**Materials provided**
*****

(* ===== verification/CapabilityTheorems.v ===== *)
(** * CapabilityTheorems: properties of the capability catalog

    Parameter schemas are closed, a loaded catalog is sound, an accepted action
    fits its contract, and a live connector is the bound one. *)

From S2P Require Import Prelude PyText PyJson PyTime PyStd ResourceLimits ModelsBase.
From S2P Require Import PlatformIdentity ModelsAction ModelsBindings Capabilities.
From S2P Require Import Samples.
From Stdlib Require Import Ascii.

Open Scope Z_scope.

(** ** Parameters *)

(** The parameter a schema entry describes is present with a value of its
    type, or is optional and absent or null. *)
Definition parameter_ok (parameters : dict) (nd : string * string) : Prop :=
  match dict_lookup parameters nd.1 with
  | None => ends_with "?" nd.2 = true
  | Some v => (ends_with "?" nd.2 = true ∧ v = JNull)
              ∨ parameter_matches v (remove_suffix "?" nd.2) = true
  end.

Lemma check_schema_None parameters schema :
  check_schema parameters schema = None ↔ Forall (parameter_ok parameters) schema.
Proof.
  induction schema as [|[name descriptor] schema IH]; simpl; [split; [constructor|done]|].
  rewrite Forall_cons, <- IH. unfold parameter_ok. cbn [fst snd].
  destruct (dict_lookup parameters name) as [v|].
  - destruct (ends_with "?" descriptor), (is_none v) eqn:Ev,
      (parameter_matches v (remove_suffix "?" descriptor)); simpl;
      destruct v; simpl in Ev; try discriminate Ev; naive_solver.
  - destruct (ends_with "?" descriptor); naive_solver.
Qed.

Lemma filter_nil {B} (f : B → bool) l :
  List.filter f l = [] ↔ Forall (λ x, f x = false) l.
Proof.
  induction l as [|x l IH]; simpl; [split; [constructor|done]|].
  rewrite Forall_cons, <- IH. destruct (f x); naive_solver.
Qed.

Lemma sort_by_nil {B} (le : B → B → bool) l : sort_by le l = [] ↔ l = [].
Proof.
  split; [|by intros ->]. intros E. apply Permutation_nil_r.
  by rewrite <- (sort_by_perm le l), E.
Qed.

(** Every parameter is declared and every declared one is fine. *)
Definition closed_schema (parameters : dict) (schema : list (string * string)) : Prop :=
  (∀ k, k ∈ map fst parameters → is_Some (assoc k schema))
  ∧ Forall (parameter_ok parameters) schema.

Lemma validate_parameters_closed parameters schema :
  schema ≠ [] →
  (validate_parameters parameters schema = None ↔ closed_schema parameters schema).
Proof.
  unfold validate_parameters, closed_schema. intros Hne.
  destruct schema as [|nd schema]; [done|].
  set (full := nd :: schema).
  assert (sort_by str_le (List.filter (λ k, negb (is_someb (assoc k full)))
      (map fst parameters)) = []
    ↔ ∀ k, k ∈ map fst parameters → is_Some (assoc k full)) as Hu.
  { rewrite sort_by_nil, filter_nil, Forall_forall. split; intros H k Hk; specialize (H k Hk).
    - destruct (assoc k full); [eauto|done].
    - by destruct H as [? ->]. }
  rewrite <- check_schema_None, <- Hu.
  destruct (bool_decide_reflect (sort_by str_le (List.filter (λ k, negb (is_someb (assoc k full)))
    (map fst parameters)) = [])); naive_solver.
Qed.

*****

**Problem statement**
Reproduce each record exactly, leaving nothing out.

**Expected output**
(* ===== verification/CapabilityTheorems.v ===== *)
(** * CapabilityTheorems: properties of the capability catalog

    Parameter schemas are closed, a loaded catalog is sound, an accepted action
    fits its contract, and a live connector is the bound one. *)

From S2P Require Import Prelude PyText PyJson PyTime PyStd ResourceLimits ModelsBase.
From S2P Require Import PlatformIdentity ModelsAction ModelsBindings Capabilities.
From S2P Require Import Samples.
From Stdlib Require Import Ascii.

Open Scope Z_scope.

(** ** Parameters *)

(** The parameter a schema entry describes is present with a value of its
    type, or is optional and absent or null. *)
Definition parameter_ok (parameters : dict) (nd : string * string) : Prop :=
  match dict_lookup parameters nd.1 with
  | None => ends_with "?" nd.2 = true
  | Some v => (ends_with "?" nd.2 = true ∧ v = JNull)
              ∨ parameter_matches v (remove_suffix "?" nd.2) = true
  end.

Lemma check_schema_None parameters schema :
  check_schema parameters schema = None ↔ Forall (parameter_ok parameters) schema.
Proof.
  induction schema as [|[name descriptor] schema IH]; simpl; [split; [constructor|done]|].
  rewrite Forall_cons, <- IH. unfold parameter_ok. cbn [fst snd].
  destruct (dict_lookup parameters name) as [v|].
  - destruct (ends_with "?" descriptor), (is_none v) eqn:Ev,
      (parameter_matches v (remove_suffix "?" descriptor)); simpl;
      destruct v; simpl in Ev; try discriminate Ev; naive_solver.
  - destruct (ends_with "?" descriptor); naive_solver.
Qed.

Lemma filter_nil {B} (f : B → bool) l :
  List.filter f l = [] ↔ Forall (λ x, f x = false) l.
Proof.
  induction l as [|x l IH]; simpl; [split; [constructor|done]|].
  rewrite Forall_cons, <- IH. destruct (f x); naive_solver.
Qed.

Lemma sort_by_nil {B} (le : B → B → bool) l : sort_by le l = [] ↔ l = [].
Proof.
  split; [|by intros ->]. intros E. apply Permutation_nil_r.
  by rewrite <- (sort_by_perm le l), E.
Qed.

(** Every parameter is declared and every declared one is fine. *)
Definition closed_schema (parameters : dict) (schema : list (string * string)) : Prop :=
  (∀ k, k ∈ map fst parameters → is_Some (assoc k schema))
  ∧ Forall (parameter_ok parameters) schema.

Lemma validate_parameters_closed parameters schema :
  schema ≠ [] →
  (validate_parameters parameters schema = None ↔ closed_schema parameters schema).
Proof.
  unfold validate_parameters, closed_schema. intros Hne.
  destruct schema as [|nd schema]; [done|].
  set (full := nd :: schema).
  assert (sort_by str_le (List.filter (λ k, negb (is_someb (assoc k full)))
      (map fst parameters)) = []
    ↔ ∀ k, k ∈ map fst parameters → is_Some (assoc k full)) as Hu.
  { rewrite sort_by_nil, filter_nil, Forall_forall. split; intros H k Hk; specialize (H k Hk).
    - destruct (assoc k full); [eauto|done].
    - by destruct H as [? ->]. }
  rewrite <- check_schema_None, <- Hu.
  destruct (bool_decide_reflect (sort_by str_le (List.filter (λ k, negb (is_someb (assoc k full)))
    (map fst parameters)) = [])); naive_solver.
Qed.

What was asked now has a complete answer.